Dio non è come noi. Per gli uomini spesso è fonte di agitazione o di vanità il fatto di non sapersi dominare: non sappiamo serbare per noi un'intima gioia, senza comunicarla a destra e a sinistra; tanto meno siamo capaci di tenerla segreta quanto più essa è intensa. Invece dipende dalla gratuità della generosità naturale, è proprio della natura della bontà, del bene gratuito e naturale ad un tempo di voler effondersi, dilagare e rendere gli altri partecipi gratuitamente di sé. Mai e poi mai la generosità potrà essere avara, la bontà potrà farsi gelosa, la carità potrà rimanere inattiva; e neppure la gioia non può restare nascosta o isolata.

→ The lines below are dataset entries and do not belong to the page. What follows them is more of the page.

(** The second half, once key and signature of the peer were read from the connection: the key of the peer. *)
Definition authorize (challenge remPubKey remSignature : bytes) : bytes + sc_error :=
  if authVerify remPubKey challenge remSignature then inl remPubKey else inr ErrChallenge.

End handshake.

(** ** Nonces and frames *)

Lemma length_le_bytes n z : length (le_bytes n z) = n.
Proof. revert z. induction n as [|n IH]; intros z; cbn; [done|]. by rewrite IH. Qed.

Lemma le_uint_bytes n z : 0 ≤ z < 256 ^ Z.of_nat n → le_uint (le_bytes n z) = z.
Proof.
  revert z. induction n as [|n IH]; intros z Hz; [cbn in *; lia|]. cbn [le_bytes]. unfold le_uint. cbn [foldr]. fold (le_uint (le_bytes n (z / 256))).
  rewrite Nat2Z.inj_succ, Z.pow_succ_r in Hz by lia.
  rewrite IH by (split; [apply Z.div_pos; lia|apply Z.div_lt_upper_bound; lia]). rewrite byte_Z_mod.
  pose proof (Z.div_mod z 256). lia.
Qed.

(** The nonce of the i-th frame. *)
Definition nonce (i : nat) : bytes := replicate 4 x00 ++ le_bytes 8 (Z.of_nat i mod 2 ^ 64).

Lemma nonce_0 : nonce 0 = replicate aeadNonceSize x00.
Proof. reflexivity. Qed.

Lemma nonce_counter i : le_uint (drop 4 (nonce i)) = Z.of_nat i mod 2 ^ 64.
Proof. change (drop 4 (nonce i)) with (le_bytes 8 (Z.of_nat i mod 2 ^ 64)). apply le_uint_bytes. apply Z.mod_pos_bound. lia. Qed.
(** * MetaSIP project model: merge engine, signatures, version ranges and
    SIP generation (metasip/Project.py)

    The development embeds the parts of [Project.py] that reconcile freshly
    parsed declarations with the curated model ([HeaderDirectory._mergeCode]),
    compute comparison signatures ([signature], [sigAccess], [_expandType]),
    format generation ranges ([Project.versionRange]) and write SIP output
    ([Code.sip], [_IndentFile], [Project.generateModule]).

    Python strings are modelled by [string]; a character is a code point
    below 256.  A Python call that raises is modelled by [None]. *)

From Stdlib Require Import ZArith Ascii String List Bool Lia DecimalString.
From Stdlib Require DecimalPos DecimalN.
From stdpp Require Import base option list strings gmap.

(** ** Python string primitives *)

Module Py.

(** [str.isspace] on one character (code points below 256). *)
Definition isspace (c : ascii) : bool :=
  let n := N_of_ascii c in
  ((9 <=? n) && (n <=? 13) || (28 <=? n) && (n <=? 32)
   || (n =? 133) || (n =? 160))%N.

(** [sep.join(items)]. *)
Fixpoint join (sep : string) (items : list string) : string :=
  match items with
  | [] => ""
  | [x] => x
  | x :: rest => x +:+ sep +:+ join sep rest
  end.

(** [s.split()]: the maximal runs of non-whitespace characters.  [cur] is
    the word being read, in reverse. *)
Definition flush (cur : list ascii) (acc : list string) : list string :=
  match cur with
  | [] => acc
  | _ => string_of_list_ascii (rev cur) :: acc
  end.

Fixpoint split_go (s : string) (cur : list ascii) : list string :=
  match s with
  | EmptyString => flush cur []
  | String c s' =>
      if isspace c then flush cur (split_go s' [])
      else split_go s' (c :: cur)
  end.

Definition split (s : string) : list string := split_go s [].

(** [s.split(sep)] for a one-character separator: empty fields are kept and
    the result always has at least one field. *)
Fixpoint split_on_go (sep : ascii) (s : string) (cur : list ascii)
  : list string :=
  match s with
  | EmptyString => [string_of_list_ascii (rev cur)]
  | String c s' =>
      if Ascii.eqb c sep
      then string_of_list_ascii (rev cur) :: split_on_go sep s' []
      else split_on_go sep s' (c :: cur)
  end.

Definition split_on (sep : ascii) (s : string) : list string :=
  split_on_go sep s [].

(** [s.startswith(p)]. *)
Definition startswith (p s : string) : bool := String.prefix p s.

(** [sub in s]. *)
Fixpoint contains (sub s : string) : bool :=
  startswith sub s ||
  match s with
  | EmptyString => false
  | String _ s' => contains sub s'
  end.

(** [s.replace(old, new)] for a non-empty [old]: occurrences are replaced
    from the left and do not overlap.  [skip] counts the characters of a
    replaced occurrence that are still to be dropped. *)
Fixpoint replace_go (old new : string) (skip : nat) (s : string) : string :=
  match s with
  | EmptyString => ""
  | String c s' =>
      match skip with
      | S k => replace_go old new k s'
      | O =>
          if startswith old s
          then new +:+ replace_go old new (String.length old - 1) s'
          else String c (replace_go old new 0 s')
      end
  end.

Definition replace (old new s : string) : string := replace_go old new 0 s.

(** [fmt % arg] for a string [arg].  The conversions handled are [%s] and
    [%%]; Python requires that the single argument is used exactly once, so
    a format with no [%s] or with two of them raises, as does a [%] at the
    end of the format.  [pending] is set when the previous character is a
    [%] that starts a conversion.  Conversions carrying flags, a width or
    another type character are not produced for C++ types and are treated
    as raising. *)
Fixpoint percent_go (fmt arg : string) (used pending : bool)
  : option string :=
  match fmt with
  | EmptyString => if pending then None else if used then Some "" else None
  | String c rest =>
      if pending then
        if Ascii.eqb c "%" then
          r ← percent_go rest arg used false; Some (String "%" r)
        else if Ascii.eqb c "s" then
          if used then None
          else r ← percent_go rest arg true false; Some (arg +:+ r)
        else None
      else if Ascii.eqb c "%" then percent_go rest arg used true
      else r ← percent_go rest arg used false; Some (String c r)
  end.

Definition percent (fmt arg : string) : option string :=
  percent_go fmt arg false false.

(** [s.strip()]. *)
Fixpoint lstrip (s : string) : string :=
  match s with
  | EmptyString => ""
  | String c s' => if isspace c then lstrip s' else s
  end.

Definition rev_string (s : string) : string :=
  string_of_list_ascii (rev (list_ascii_of_string s)).

Definition strip (s : string) : string :=
  rev_string (lstrip (rev_string (lstrip s))).

(** [s[-1]]: the last character, raising on the empty string. *)
Fixpoint last_char (s : string) : option ascii :=
  match s with
  | EmptyString => None
  | String c EmptyString => Some c
  | String _ s' => last_char s'
  end.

Allo stesso modo l'indivisa Trinità ha creato dal nulla, con un atto indivisibile, quand'ella volle ciò che non cominciò mai a volere, un essere che fosse capace di riceverla; che potesse condividere la sua beatitudine e il suo diletto, cioè un essere ragionevole, ad immagine sua. Soltanto dal nulla la Trinità poteva trarre una prima creatura per pura generosità, come si è detto; non già per necessità inerente alla sua essenza, come taluni insegnarono, quasi non potesse farne a meno, ma per bontà naturale, unicamente perché lo volle.

La gioia, l'amore, il diletto, la soavità, la visione, la luce, la gloria: tutto ciò Dio vuole per noi, per questo ci ha fatti. Contempliamo ciò che è la bellezza somma, dilettiamoci in quella che è la Suprema soavità, lottiamo poi con ogni energia contro tutto quello che le si oppone o le si para dinanzi.